[Exercise objective] Find and return every line of the data that contains the word "plain".

[Stored records]

(** The string value of each member of the [str] enum. *)
Definition DataPadFieldType_value (t : DataPadFieldType) : string :=
  match t with
  | text => "text"
  | textarea => "textarea"
  | number => "number"
  | email => "email"
  | phone => "phone"
  | date => "date"
  | checkbox => "checkbox"
  | radio => "radio"
  | select => "select"
  | signature => "signature"
  | file => "file"
  end.

Definition DataPadFieldType_members : list DataPadFieldType :=
  [text; textarea; number; email; phone; date;
   checkbox; radio; select; signature; file].

(** Coercion of a string to the enum, as pydantic does for a field declared
    [DataPadFieldType]: the member whose value is the string, if any. *)
Definition DataPadFieldType_of_string (s : string) : option DataPadFieldType :=
  find (fun t => String.eqb s (DataPadFieldType_value t)) DataPadFieldType_members.

Inductive SyncStatus : Type :=
| pending | syncing | synced | error | conflict.

Definition SyncStatus_eqb (a b : SyncStatus) : bool :=
  match a, b with
  | pending, pending | syncing, syncing | synced, synced
  | error, error | conflict, conflict => true
  | _, _ => false
  end.

(** The [metadata] dictionary built by [_create_datapad_field]. *)
Module Metadata.
Record t : Type := mk {
    pdf_name : string;
    form_id : Z;
    field_id : Z
}.
End Metadata.

(** [validation_rules] is either [None] or [{"pattern": p}]: it is kept as
    the optional pattern. *)
Module DataPadField.
Record t : Type := mk {
    id : string;
    label : string;
    field_type : DataPadFieldType;
    group : option string;
    required : bool;
    default_value : option string;
    validation_rules : option string;
    metadata : option Metadata.t
}.
End DataPadField.

Module DataPadFieldCreate.
Record t : Type := mk {
    label : string;
    field_type : DataPadFieldType;
    group : option string;
    required : bool;
    default_value : option string;
    validation_rules : option string;
    metadata : option Metadata.t
}.
End DataPadFieldCreate.

Module DataPadFieldUpdate.
Record t : Type := mk {
    label : option string;
    field_type : option DataPadFieldType;
    group : option string;
    required : option bool;
    default_value : option string;
    validation_rules : option string;
    metadata : option Metadata.t
}.
End DataPadFieldUpdate.

(** The constraints [Field(..., min_length=1, max_length=255)] on [label] and
    [Field(None, max_length=100)] on [group]; the lengths are counted in
    code points. *)
Definition label_ok (s : string) : bool :=
  ((1 <=? len s) && (len s <=? 255))%nat.

Definition group_ok (g : option string) : bool :=
  match g with
  | None => true
  | Some s => (len s <=? 100)%nat
  end.

(** Construction of a [DataPadFieldCreate] from keyword arguments whose
    [field_type] is a plain string: pydantic validates the constraints and
    coerces the type, and raises [ValidationError] otherwise. *)
Definition new_DataPadFieldCreate (label field_type : string) (group : option string)
    (required : bool) (validation_rules : option string)
    (metadata : option Metadata.t) : Result DataPadFieldCreate.t :=
  if negb (label_ok label) then Raise (ValidationError "label")
  else match DataPadFieldType_of_string field_type with
       | None => Raise (ValidationError "field_type")
       | Some t =>
           if negb (group_ok group) then Raise (ValidationError "group")
           else Ok (DataPadFieldCreate.mk label t group required None
                      validation_rules metadata)
       end.

Definition new_DataPadFieldUpdate (label field_type : string) (group : option string)
    (required : bool) (validation_rules : option string)
    : Result DataPadFieldUpdate.t :=
  if negb (label_ok label) then Raise (ValidationError "label")
  else match DataPadFieldType_of_string field_type with
       | None => Raise (ValidationError "field_type")
       | Some t =>
           if negb (group_ok group) then Raise (ValidationError "group")
           else Ok (DataPadFieldUpdate.mk (Some label) (Some t) group (Some required)
                      None validation_rules None)
       end.

Module DataPadSyncPayload.
Record t : Type := mk {
    form_id : Z;
    field_ids : list Z;
    force : bool;
    conflict_resolution : string
}.
(** [DataPadSyncPayload(form_id=form_id)]: the declared defaults. *)
Definition default (form_id : Z) : t := mk form_id [] false "skip".
End DataPadSyncPayload.

Module DataPadSyncResult.
Record t : Type := mk {
    field_id : Z;
    status : SyncStatus;
    datapad_field_id : option string;
    error_message : option string;
    synced_at : option Z
}.
End DataPadSyncResult.

(** The [summary] dictionary always has the four keys written by
    [sync_document]; it is kept as a record of the four counters. *)
Module Summary.
Record t : Type := mk {
    synced : nat;
    pending : nat;
    failed : nat;
    skipped : nat
}.
Definition zero : t := mk 0 0 0 0.
End Summary.

Module DataPadSyncResponse.
Record t : Type := mk {
    form_id : Z;
    status : SyncStatus;
    results : list DataPadSyncResult.t;
    summary : Summary.t;
    message : option string;
    started_at : option Z;
    completed_at : option Z
}.
End DataPadSyncResponse.

Module DataPadSyncStatusResponse.
Record t : Type := mk {
  form_id : Z;
  status : SyncStatus;
  total_fields : nat;
  synced_fields : nat;
  pending_fields : nat;
  failed_fields : nat;
  last_sync_at : option Z;
  error_count : nat;
  errors : list string
}.
End DataPadSyncStatusResponse.

(** ** The REST client ([app/services/datapad_client.py]) *)

(** What one [httpx] request yields.  A response carries its status code, the
    message that [_handle_error_response] reads from its body, and what
    [response.json()] gives: a failure to decode, an object that validates as
    a [DataPadField], any other JSON object (the empty body counts as
    [{}]), or a JSON value that is no object (an array, a string, a number,
    [true], [false] or [null]).  The three other outcomes are the exceptions
    the request can raise. *)
Inductive Body : Type :=
| NotJson (err : string)
| JsonField (f : DataPadField.t)
| JsonOther
| JsonNoObject.

Inductive HttpOutcome : Type :=
| Response (status_code : Z) (message : string) (body : Body)
| Timeout (msg : string)
| Network (msg : string)
| Failure (msg : string).

(** [_handle_error_response]: the exception raised for an error status. *)
Definition _handle_error_response (status_code : Z) (message : string) : Exn :=
  if (status_code =? 401)%Z || (status_code =? 403)%Z then
    ApiError DataPadAuthenticationError message (Some status_code)
  else if (status_code =? 404)%Z then
    ApiError DataPadNotFoundError message (Some status_code)
  else if (status_code =? 422)%Z then
    ApiError DataPadValidationError message (Some status_code)
  else if (status_code =? 429)%Z then
    ApiError DataPadRateLimitError message (Some status_code)
  else
    ApiError DataPadAPIError message (Some status_code).

(** The body of [_request], run on the outcome of its one [client.request]
    call: error statuses are classified, time-outs and network errors are
    re-raised as they are, [DataPadAPIError] is re-raised, anything else
    becomes a plain [DataPadAPIError]. *)
Definition _request_body (o : HttpOutcome) : Result Body :=
  match o with
  | Response status_code message body =>
      if (400 <=? status_code)%Z then Raise (_handle_error_response status_code message)
      else match body with
           | NotJson err => Raise (ApiError DataPadAPIError ("Unexpected error: " ++ err) None)
           | _ => Ok body
           end
  | Timeout msg => Raise (TimeoutException msg)
  | Network msg => Raise (NetworkError msg)
  | Failure msg => Raise (ApiError DataPadAPIError ("Unexpected error: " ++ msg) None)
  end.

(** The three arguments of the [@retry] decorator (tenacity). *)

(** [retry_if_exception_type((httpx.TimeoutException, httpx.NetworkError))] *)
Definition retry_if_exception_type (e : Exn) : bool :=
  match e with
  | TimeoutException _ | NetworkError _ => true
  | _ => false
  end.

(** [wait_exponential(multiplier, min, max)]: the seconds slept after attempt
    [attempt_number], [max(max(0, min), min(multiplier * 2 ** (n - 1), max))]. *)
Definition wait_exponential (multiplier min max : Z) (attempt_number : nat) : Z :=
  Z.max (Z.max 0 min) (Z.min (multiplier * 2 ^ (Z.of_nat attempt_number - 1)) max).

(** [stop_after_attempt(n)] *)
Definition stop_after_attempt (max_attempt_number attempt_number : nat) : bool :=
  (max_attempt_number <=? attempt_number)%nat.

Module DataPadClient.

(** The client together with the network it talks to: [net i] is the outcome
    of the [i]-th request ever sent, [sent] logs the requests (method and
    URL path) and [slept] the seconds slept between attempts. *)
Record t : Type := mk {
  net : nat -> HttpOutcome;
  sent : list (string * string);
  slept : list Z
}.

(** One [client.request(...)]. *)
Definition request (method endpoint : string) (c : t) : HttpOutcome * t :=
  (net c (List.length (sent c)), mk (net c) (sent c ++ [(method, endpoint)])%list (slept c)).

Definition sleep (seconds : Z) (c : t) : t :=
  mk (net c) (sent c) (slept c ++ [seconds])%list.

(** The loop that [@retry(retry=..., wait=..., stop=...)] wraps around the
    body: attempts are numbered from 1; an attempt that raises an exception
    selected by [retry] is repeated after the [wait] unless [stop] holds, in
    which case [RetryError] is raised (no [reraise=True] is given); any other
    exception, and any result, leaves the loop.  [left] bounds the further
    attempts and only serves the recursion. *)
Fixpoint retrying (left attempt_number : nat) (method endpoint : string) (c : t)
    : Result Body * t :=
  let (o, c1) := request method endpoint c in
  match _request_body o with
  | Ok data => (Ok data, c1)
  | Raise e =>
      if retry_if_exception_type e then
        if stop_after_attempt 3 attempt_number then (Raise (RetryError (str_exn e)), c1)
        else match left with
             | O => (Raise (RetryError (str_exn e)), c1)
             | S left' =>
                 retrying left' (S attempt_number) method endpoint
                   (sleep (wait_exponential 1 2 10 attempt_number) c1)
             end
      else (Raise e, c1)
  end.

[Response box]
    [field_type] is a plain string: pydantic validates the constraints and
    becomes a plain [DataPadAPIError]. *)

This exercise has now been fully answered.